Essa metonímia (face pela pessoa) funciona ativamente em nossa cultura. A tradição de retratos (portraits), tanto pela pintura quanto pela fotografia, é baseada nisso. Se você me pede para mostrar para você uma foto do meu filho e eu mostro-lhe uma foto do rosto dele, você ficará satisfeito. Mas se eu mostro a você a foto do corpo dele sem o rosto, você vai considerar isso estranho e não ficará satisfeito. Você poderá perguntar, “Mas, como ele é?”. Assim a metonímia A FACE PELA PESSOA não é meramente uma questão de linguagem. Em nossa cultura nós olhamos para o rosto de uma pessoa – em vez de olharmos para sua postura e para seus movimentos – para obter informações básicas sobre como a pessoa é. Nós funcionamos em termos de

uma metonímia quando nós percebemos a pessoa em termos de seu rosto e agimos por essas percepções. (LAKOFF, 1980, p. 37, tradução nossa. Com isso, entendo que essa acepção de Lakoff pode ser conectada à interpretação de Kress e van Leeuwen sobre as tomadas de perto do corpo, em que o enquadramento é feito dos ombros para cima.. Kress e van Leeuwen indicam que há aí uma proximidade entre o viewer e a foto. Segundo Kress e van Leeuwen, imagens (e outros tipos de textos visuais) envolvem dois tipos de participantes: os participantes representados e os participantes interativos, os produtores e os viewers (KRESS, VAN LEEUWEN, 2006, pg. 114). E existem relações entre os participantes representados e os participantes interativos.

Segundo Kress e van Leeuwen, o tamanho do enquadramento é muito importante semioticamente e podem indicar as relações entre os participantes representados e os viewers. De acordo com aqueles autores, “A distância pessoal em close é a distância em que um participante pode segurar ou apertar a outra pessoa e, assim, também se trata de uma distância entre pessoas que têm uma relação íntima uma com a outra” (KRESS e van LEEUWEN, 2006, pág. 124).

Os vetores são importantes para determinar o tipo de relações que os interactantes mantém entre si. Magalhães e Pinheiro afirmam que

O que caracteriza uma proposição narrativa visual é a presença de um vetor, de um traço que indique direcionalidade. De acordo com o tipo de vetor e com o número de participantes envolvidos no evento, é possível distinguir seis tipos de processos narrativos: os processos de ação, os processos reacionais, os processos de fala e mentais, os processos de conversão e o simbolismo geométrico. (MAGALHÃES, C. M. e PINHEIRO, V. S., p. 41)

Nessa foto, podemos observar que os atores representados não interagem com o viewer, mas o leitor da foto fica muito próximo dos interactantes porque se trata de uma tomada curta, em close-up (foto que mostra a cabeça e os ombros dos participantes).
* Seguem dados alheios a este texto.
Lemma filter_flat_map {A B} (f : B → bool) (g : A → list B) l :
  List.filter f (List.flat_map g l) = List.flat_map (λ x, List.filter f (g x)) l.
Proof. induction l as [|x l IH]; [done|]. cbn. by rewrite List.filter_app, IH. Qed.

Lemma flat_map_ext_in {A B} (f g : A → list B) l : (∀ x, In x l → f x = g x) → List.flat_map f l = List.flat_map g l.
Proof. intros Hl. induction l as [|x l IH]; [done|]. cbn. rewrite Hl by by left. rewrite IH; [done|]. intros y Hy. apply Hl. by right. Qed.

Lemma flat_map_nil {A B} (f : A → list B) l : (∀ x, In x l → f x = []) → List.flat_map f l = [].
Proof. intros Hl. induction l as [|x l IH]; [done|]. cbn. rewrite Hl by by left. apply IH. intros y Hy. apply Hl. by right. Qed.

(** A rule of [top] or below looks only at paths below [top]. *)
Lemma concerns_below top path rule : top ≠ "" → at_or_below (ir_base rule) top → concerns path rule = true →
  ∃ rest, path = top +:+ "/" +:+ rest.
Proof.
  intros Hne Hb Hc. apply concerns_spec in Hc as [Hc|[rest ->]].
  - rewrite Hc in Hb. destruct Hb as [?|[?|[r Hr]]]; [done..|]. by destruct top.
  - destruct Hb as [?|[->|[r ->]]]; [done|by exists rest|]. exists (r +:+ "/" +:+ rest). by rewrite !str_app_assoc.
Qed.

Lemma child_path_ne rel name : nonempty name = true → child_path rel name ≠ "".
Proof.
  intros Hn. unfold child_path. destruct (String.eqb_spec rel "") as [->|Hr]; [by destruct name|]. by destruct rel.
Qed.

(** A load that enters every directory above [path] finds its rules. *)
Lemma collect_scoped path descend d :
  (∀ top, top ≠ "" → (∃ rest, path = top +:+ "/" +:+ rest) → descend top = true) →
  well_named d = true → ∀ rel,
  List.filter (concerns path) (collect_ignore_rules rel descend d)
    = List.filter (concerns path) (collect_ignore_rules rel (λ _, true) d).
Proof.
  intros Hd. induction d as [marker listable entries IH] using PolicyDir_induction. intros Hw rel.
  cbn [collect_ignore_rules]. rewrite !List.filter_app. f_equal. destruct listable; [|done].
  rewrite !filter_flat_map. apply flat_map_ext_in. intros [[name listed] target] He.
  cbn [well_named] in Hw. rewrite forallb_forall in Hw. specialize (Hw _ He). cbn in Hw.
  apply andb_true_iff in Hw as [Hn%entry_name_segment Hw].
  destruct listed, target as [child|]; try done. destruct (skipped_name name); [done|].
  rewrite List.Forall_forall in IH. specialize (IH _ He Hw). cbn in IH.
  destruct (descend (child_path rel name)) eqn:Ed; [apply IH|]. symmetry. apply filter_none. intros rule Hr.
  destruct (concerns path rule) eqn:Hc; [|done]. apply collect_base in Hr.
  pose proof (child_path_ne rel name (proj2 Hn)) as Hne. rewrite (Hd _ Hne) in Ed; [done|]. by eapply concerns_below.
Qed.

(** ** Text prefixes *)

Lemma starts_with_spec p s : starts_with p s = true ↔ ∃ rest, s = p +:+ rest.
Proof.
  unfold starts_with. split.
  - destruct (strip_prefix p s) as [r|] eqn:E; [|done]. intros _. exists r. by apply strip_prefix_Some.
  - intros [r ->]. by rewrite strip_prefix_app.
Qed.

(** Two prefixes of one text are comparable. *)
Lemma prefixes_comparable a b x y : a +:+ x = b +:+ y → (∃ r, b = a +:+ r ∧ x = r +:+ y) ∨ (∃ r, a = b +:+ r ∧ y = r +:+ x).
Proof.
  revert b. induction a as [|c a IH]; intros b He; [left; by exists b|].
  destruct b as [|c' b]; [right; by exists (String c a)|]. rewrite !str_app_cons in He. injection He as -> He.
  destruct (IH b He) as [(r & -> & ->)|(r & -> & ->)]; [left|right]; by exists r.
Qed.

(** Two directories above one path are comparable. *)
Lemma comparable_dirs a b x y : a +:+ "/" +:+ x = b +:+ "/" +:+ y →
  a = b ∨ (∃ r, b = a +:+ "/" +:+ r) ∨ ∃ r, a = b +:+ "/" +:+ r.
Proof.
  intros He. destruct (prefixes_comparable _ _ _ _ He) as [([|c r] & -> & Hr)|([|c r] & -> & Hr)]; rewrite ?str_app_nil_r.
  all: try by left.
  - right; left. injection Hr as <- _. by exists r.
  - right; right. injection Hr as <- _. by exists r.
Qed.

Lemma leads_below top dirty path dirty_roots : dirty ∈ dirty_roots →
  path = dirty ∨ (∃ rest, path = dirty +:+ "/" +:+ rest) → (∃ rest, path = top +:+ "/" +:+ rest) →
  dir_leads_to_or_under_dirty top dirty_roots = true.
Proof.
  intros Hin Hp [rest Ht]. apply existsb_exists. exists dirty. split; [by apply list_elem_of_In, elem_of_elements|].
  rewrite !orb_true_iff, !starts_with_spec, String.eqb_eq. setoid_rewrite str_app_assoc.
  destruct Hp as [<-|[r Hr]]; [left; right; by exists rest|]. rewrite Ht in Hr.
  destruct (comparable_dirs _ _ _ _ Hr) as [->|[?|?]]; [by left; left|by left; right|by right].
Qed.

(** ** The way to one path *)

(** The load of the whole workspace enters the directories [parts], one below the other: each
    is listed in a directory that can be listed, once, as a directory, and is not skipped. *)
Fixpoint load_enters (parts : list string) (d : PolicyDir) : bool :=
  match parts with
  | [] => true
  | part :: parts =>
      pd_listable d && negb (skipped_name part)
      && match List.filter (λ entry, (entry.1.1 =? part)%string) (pd_entries d) with
         | [(_, ListedDirectory, Some child)] => load_enters parts child
         | _ => false
         end
  end.

Lemma flat_map_filter {A B} (g : A → bool) (f : A → list B) l : (∀ x, In x l → g x = false → f x = []) →
  List.flat_map f l = List.flat_map f (List.filter g l).
Proof.
  intros Hf. induction l as [|x l IH]; [done|]. cbn. rewrite IH by (intros y Hy; apply Hf; by right).
  destruct (g x) eqn:E; [done|]. by rewrite (Hf x (or_introl eq_refl) E).
Qed.

Lemma omap_filter {A B} (g : A → bool) (f : A → option B) l : (∀ x, g x = false → f x = None) →
  omap f l = omap f (List.filter g l).
Proof.
  intros Hf. induction l as [|x l IH]; [done|]. cbn. destruct (g x) eqn:E; cbn; [by rewrite IH|]. by rewrite (Hf x E), IH.
Qed.

Lemma load_enters_child part parts d : load_enters (part :: parts) d = true → ∃ name child,
  pd_listable d = true ∧ skipped_name part = false ∧ load_enters parts child = true ∧
  List.filter (λ entry, (entry.1.1 =? part)%string) (pd_entries d) = [(name, ListedDirectory, Some child)] ∧
  name = part ∧ named_child part d = Some child.
Proof.
  cbn [load_enters]. rewrite !andb_true_iff, negb_true_iff. intros [[Hl Hs] He].
  destruct (List.filter _ (pd_entries d)) as [|[[name []] [child|]] []] eqn:Ef; try done. exists name, child.
  assert (name = part) as ->.
  { assert (In (name, ListedDirectory, Some child) (pd_entries d) ∧ (name =? part)%string = true) as [_ Hn%String.eqb_eq]; [|done].
    apply (filter_In (λ entry, (entry.1.1 =? part)%string)). rewrite Ef. by left. }
  split_and!; try done. unfold named_child.
  rewrite (omap_filter (λ entry, (entry.1.1 =? part)%string)); [|intros [[n ?] ?]; cbn; by intros ->].
  rewrite Ef. cbn. by rewrite String.eqb_refl.
Qed.

Lemma child_path_join pre n : Forall segment pre → child_path (join pre) n = join (pre ++ [n]).
Proof.
  intros Hp. unfold child_path. destruct (String.eqb_spec (join pre) "") as [He|Hne].
  - by rewrite (join_nil pre).
  - rewrite join_below by (by intros ->). done.
Qed.

Lemma join_inside pre l rest : Forall segment pre → pre ≠ [] → Forall segment l → l ≠ [] →
  join l = join pre +:+ "/" +:+ rest → ∃ l', l = (pre ++ l')%list ∧ l' ≠ [].
Proof.
  intros Hp Hne Hl Hle He. exists (split slash rest). split; [|apply split_nil].
  rewrite <- split_join_app, <- He by done. symmetry. apply split_join; [done|]. eapply Forall_impl; [exact Hl|by intros ? []].
Qed.

(** The rules below a directory look only at paths below it. *)
Lemma collect_elsewhere pre n descend d path : Forall segment pre → segment n → Forall segment path → path ≠ [] →
  (¬ ∃ l', path = (pre ++ n :: l')%list ∧ l' ≠ []) →
  List.filter (concerns (join path)) (collect_ignore_rules (join (pre ++ [n])) descend d) = [].
Proof.
  intros Hp Hn Hpath Hne Hno. apply filter_none. intros rule Hr%collect_base.
  destruct (concerns (join path) rule) eqn:Hc; [|done]. destruct Hno.
  assert (Forall segment (pre ++ [n])%list) as Hpn by by rewrite Forall_app, Forall_singleton.
  assert ((pre ++ [n])%list ≠ []) as Hpne by by destruct pre.
  destruct (concerns_below _ _ _ (join_ne _ Hpn Hpne) Hr Hc) as [rest He].
  destruct (join_inside _ _ _ Hpn Hpne Hpath Hne He) as (l' & -> & Hl'). exists l'. by rewrite <- app_assoc.
Qed.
Esse encurtamento da distância social entre os atores representados e os viewers, apagando as fronteiras sociais entre os atores institucionais representados e o público, pode ressaltar a representação de agentes públicos importantes hierarquicamente como personagens de uma novela de escândalos.

Se considerarmos a estrutura composicional da foto, poderemos perceber que o então Presidente Lula está como o dado e a então Ministra Erenice Guerra como informação nova.

O texto verbal da reportagem não cita o então Presidente Lula e dá como fato já sabido a sua presença nas relações pessoais da Sra. Erenice Guerra. O fato de o então Presidente Lula não estar representado no texto verbal está em consonância com o posicionamento desse ator social na foto da reportagem. É relevante lembrar que o jornal Folha de S. Paulo, com essa reportagem, faz uma propaganda antigoverno Lula, mas de uma maneira mais dissimulada que a revista Veja.